- _INPUT RECORDS_:
┏━━

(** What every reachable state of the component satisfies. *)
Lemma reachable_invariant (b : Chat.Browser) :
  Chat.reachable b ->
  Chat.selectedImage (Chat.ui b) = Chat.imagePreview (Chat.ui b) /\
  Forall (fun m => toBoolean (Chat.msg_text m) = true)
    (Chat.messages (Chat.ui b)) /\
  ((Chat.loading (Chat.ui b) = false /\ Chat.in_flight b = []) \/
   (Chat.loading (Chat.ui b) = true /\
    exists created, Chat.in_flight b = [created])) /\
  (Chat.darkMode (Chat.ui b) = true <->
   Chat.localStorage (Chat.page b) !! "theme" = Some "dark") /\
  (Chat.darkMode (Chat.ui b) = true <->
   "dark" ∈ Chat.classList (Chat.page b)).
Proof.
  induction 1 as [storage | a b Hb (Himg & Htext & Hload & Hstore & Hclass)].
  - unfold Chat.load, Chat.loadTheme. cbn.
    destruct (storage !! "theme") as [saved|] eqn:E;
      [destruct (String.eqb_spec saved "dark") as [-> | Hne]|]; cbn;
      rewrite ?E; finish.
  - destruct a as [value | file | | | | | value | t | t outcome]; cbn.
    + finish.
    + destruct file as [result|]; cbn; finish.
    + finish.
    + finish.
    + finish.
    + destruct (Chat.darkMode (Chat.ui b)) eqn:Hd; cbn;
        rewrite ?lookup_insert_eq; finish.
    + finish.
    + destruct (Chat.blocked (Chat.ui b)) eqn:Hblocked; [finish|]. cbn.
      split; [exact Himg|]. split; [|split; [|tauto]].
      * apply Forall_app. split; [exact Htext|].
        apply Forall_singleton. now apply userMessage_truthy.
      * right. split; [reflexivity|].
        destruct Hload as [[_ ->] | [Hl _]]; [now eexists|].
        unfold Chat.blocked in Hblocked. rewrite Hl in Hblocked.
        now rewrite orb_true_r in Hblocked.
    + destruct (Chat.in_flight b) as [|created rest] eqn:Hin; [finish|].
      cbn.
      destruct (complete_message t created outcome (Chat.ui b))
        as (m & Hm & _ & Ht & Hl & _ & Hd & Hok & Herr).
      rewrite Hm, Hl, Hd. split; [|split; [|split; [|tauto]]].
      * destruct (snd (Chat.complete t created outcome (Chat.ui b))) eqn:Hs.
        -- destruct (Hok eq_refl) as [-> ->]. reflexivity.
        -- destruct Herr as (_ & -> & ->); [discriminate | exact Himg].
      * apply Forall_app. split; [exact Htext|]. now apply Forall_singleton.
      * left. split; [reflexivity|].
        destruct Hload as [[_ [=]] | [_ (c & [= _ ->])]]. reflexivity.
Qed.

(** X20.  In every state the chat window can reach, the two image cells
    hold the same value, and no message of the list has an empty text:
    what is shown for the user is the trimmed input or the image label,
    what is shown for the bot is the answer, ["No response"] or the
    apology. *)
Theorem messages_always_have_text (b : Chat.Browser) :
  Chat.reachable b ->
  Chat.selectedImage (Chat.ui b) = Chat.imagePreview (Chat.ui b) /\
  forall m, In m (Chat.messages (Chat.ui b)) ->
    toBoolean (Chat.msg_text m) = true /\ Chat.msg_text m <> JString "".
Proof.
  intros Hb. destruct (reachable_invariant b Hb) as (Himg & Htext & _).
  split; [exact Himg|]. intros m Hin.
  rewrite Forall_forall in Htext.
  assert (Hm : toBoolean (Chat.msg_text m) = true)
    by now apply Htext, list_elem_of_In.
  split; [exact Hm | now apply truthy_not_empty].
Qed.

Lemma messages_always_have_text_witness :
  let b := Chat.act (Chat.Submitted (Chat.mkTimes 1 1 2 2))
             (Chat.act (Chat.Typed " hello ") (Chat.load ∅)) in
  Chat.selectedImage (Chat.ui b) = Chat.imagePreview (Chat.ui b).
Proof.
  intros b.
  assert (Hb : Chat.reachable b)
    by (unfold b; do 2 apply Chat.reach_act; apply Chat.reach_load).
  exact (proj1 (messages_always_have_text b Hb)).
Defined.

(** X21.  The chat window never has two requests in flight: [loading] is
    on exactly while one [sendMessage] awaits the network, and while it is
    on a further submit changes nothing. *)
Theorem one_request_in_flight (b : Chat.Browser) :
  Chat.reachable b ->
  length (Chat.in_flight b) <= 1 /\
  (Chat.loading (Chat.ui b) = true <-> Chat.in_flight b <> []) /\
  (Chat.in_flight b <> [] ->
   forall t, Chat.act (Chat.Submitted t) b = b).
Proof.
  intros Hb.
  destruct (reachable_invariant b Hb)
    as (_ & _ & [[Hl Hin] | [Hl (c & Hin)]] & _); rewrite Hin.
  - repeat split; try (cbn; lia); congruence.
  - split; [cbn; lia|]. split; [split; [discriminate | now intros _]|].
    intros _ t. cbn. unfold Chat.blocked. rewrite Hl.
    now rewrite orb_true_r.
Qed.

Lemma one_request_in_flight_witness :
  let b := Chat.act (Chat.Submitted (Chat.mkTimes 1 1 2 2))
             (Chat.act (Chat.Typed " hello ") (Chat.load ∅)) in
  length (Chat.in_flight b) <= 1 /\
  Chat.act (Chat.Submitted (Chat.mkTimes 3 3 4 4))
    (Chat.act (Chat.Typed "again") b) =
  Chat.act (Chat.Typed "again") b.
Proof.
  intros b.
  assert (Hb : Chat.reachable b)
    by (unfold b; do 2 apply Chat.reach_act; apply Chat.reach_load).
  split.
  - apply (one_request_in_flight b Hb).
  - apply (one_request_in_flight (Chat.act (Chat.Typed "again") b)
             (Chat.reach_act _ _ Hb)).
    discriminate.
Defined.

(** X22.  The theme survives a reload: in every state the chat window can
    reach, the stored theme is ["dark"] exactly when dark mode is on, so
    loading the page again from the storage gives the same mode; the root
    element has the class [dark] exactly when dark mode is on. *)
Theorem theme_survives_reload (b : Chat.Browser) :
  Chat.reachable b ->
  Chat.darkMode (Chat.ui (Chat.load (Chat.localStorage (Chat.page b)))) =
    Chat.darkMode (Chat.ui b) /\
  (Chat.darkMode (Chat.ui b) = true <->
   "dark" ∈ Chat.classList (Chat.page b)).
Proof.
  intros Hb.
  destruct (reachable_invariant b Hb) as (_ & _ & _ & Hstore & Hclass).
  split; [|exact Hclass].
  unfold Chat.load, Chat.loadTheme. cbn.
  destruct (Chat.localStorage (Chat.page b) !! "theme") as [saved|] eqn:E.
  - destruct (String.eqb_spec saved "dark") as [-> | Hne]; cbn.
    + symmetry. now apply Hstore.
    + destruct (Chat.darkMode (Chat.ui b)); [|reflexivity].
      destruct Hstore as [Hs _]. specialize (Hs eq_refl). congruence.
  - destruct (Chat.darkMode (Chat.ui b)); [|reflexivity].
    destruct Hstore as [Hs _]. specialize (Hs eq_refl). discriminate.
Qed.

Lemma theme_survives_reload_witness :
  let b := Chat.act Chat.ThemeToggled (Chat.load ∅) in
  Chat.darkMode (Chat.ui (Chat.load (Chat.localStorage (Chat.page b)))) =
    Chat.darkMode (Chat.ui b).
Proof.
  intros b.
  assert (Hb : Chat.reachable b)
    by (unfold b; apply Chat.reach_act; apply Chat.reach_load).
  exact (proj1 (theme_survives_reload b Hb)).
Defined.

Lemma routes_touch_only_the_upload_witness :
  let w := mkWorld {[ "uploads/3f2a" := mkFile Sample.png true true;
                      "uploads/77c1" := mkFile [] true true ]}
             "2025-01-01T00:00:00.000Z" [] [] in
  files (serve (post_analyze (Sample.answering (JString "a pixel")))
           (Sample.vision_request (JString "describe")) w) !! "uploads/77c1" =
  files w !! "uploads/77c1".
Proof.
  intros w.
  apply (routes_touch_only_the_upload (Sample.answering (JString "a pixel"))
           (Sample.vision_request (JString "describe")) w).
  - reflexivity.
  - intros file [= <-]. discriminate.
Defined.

┗━━
┏━━

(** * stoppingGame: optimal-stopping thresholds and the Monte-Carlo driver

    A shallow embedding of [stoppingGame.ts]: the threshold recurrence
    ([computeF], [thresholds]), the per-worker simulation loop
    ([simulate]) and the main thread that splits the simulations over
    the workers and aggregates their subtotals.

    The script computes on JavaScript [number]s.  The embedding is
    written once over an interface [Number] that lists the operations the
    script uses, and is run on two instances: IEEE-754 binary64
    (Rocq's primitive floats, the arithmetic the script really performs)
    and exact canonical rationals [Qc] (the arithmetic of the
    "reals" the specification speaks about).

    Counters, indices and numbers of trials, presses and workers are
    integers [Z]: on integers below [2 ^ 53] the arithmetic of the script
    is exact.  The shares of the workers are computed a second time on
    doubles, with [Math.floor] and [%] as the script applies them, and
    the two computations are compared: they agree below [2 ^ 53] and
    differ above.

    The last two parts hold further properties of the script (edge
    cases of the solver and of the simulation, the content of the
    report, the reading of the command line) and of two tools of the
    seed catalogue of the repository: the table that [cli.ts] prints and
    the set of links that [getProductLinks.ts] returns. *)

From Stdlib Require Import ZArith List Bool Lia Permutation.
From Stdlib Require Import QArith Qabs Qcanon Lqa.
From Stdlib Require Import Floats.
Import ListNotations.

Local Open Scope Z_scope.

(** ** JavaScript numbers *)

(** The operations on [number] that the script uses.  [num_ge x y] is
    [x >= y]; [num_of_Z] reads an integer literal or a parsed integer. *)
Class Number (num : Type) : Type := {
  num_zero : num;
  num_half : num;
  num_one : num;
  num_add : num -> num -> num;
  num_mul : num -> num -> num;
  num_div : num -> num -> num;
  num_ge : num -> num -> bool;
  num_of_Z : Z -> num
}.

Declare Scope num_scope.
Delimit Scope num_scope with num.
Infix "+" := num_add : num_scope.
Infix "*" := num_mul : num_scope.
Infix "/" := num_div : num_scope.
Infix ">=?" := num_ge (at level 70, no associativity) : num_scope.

┗━━

- _TASK DETAILS_: All that is wanted is an exact copy of the lines above from the one with "Chat.act (Chat.Submitted (Chat.mkTimes 3" through the one with "(Chat.reach_act _ _ Hb)).", with both ends included.

- _SOLUTION_:
  Chat.act (Chat.Submitted (Chat.mkTimes 3 3 4 4))
    (Chat.act (Chat.Typed "again") b) =
  Chat.act (Chat.Typed "again") b.
Proof.
  intros b.
  assert (Hb : Chat.reachable b)
    by (unfold b; do 2 apply Chat.reach_act; apply Chat.reach_load).
  split.
  - apply (one_request_in_flight b Hb).
  - apply (one_request_in_flight (Chat.act (Chat.Typed "again") b)
             (Chat.reach_act _ _ Hb)).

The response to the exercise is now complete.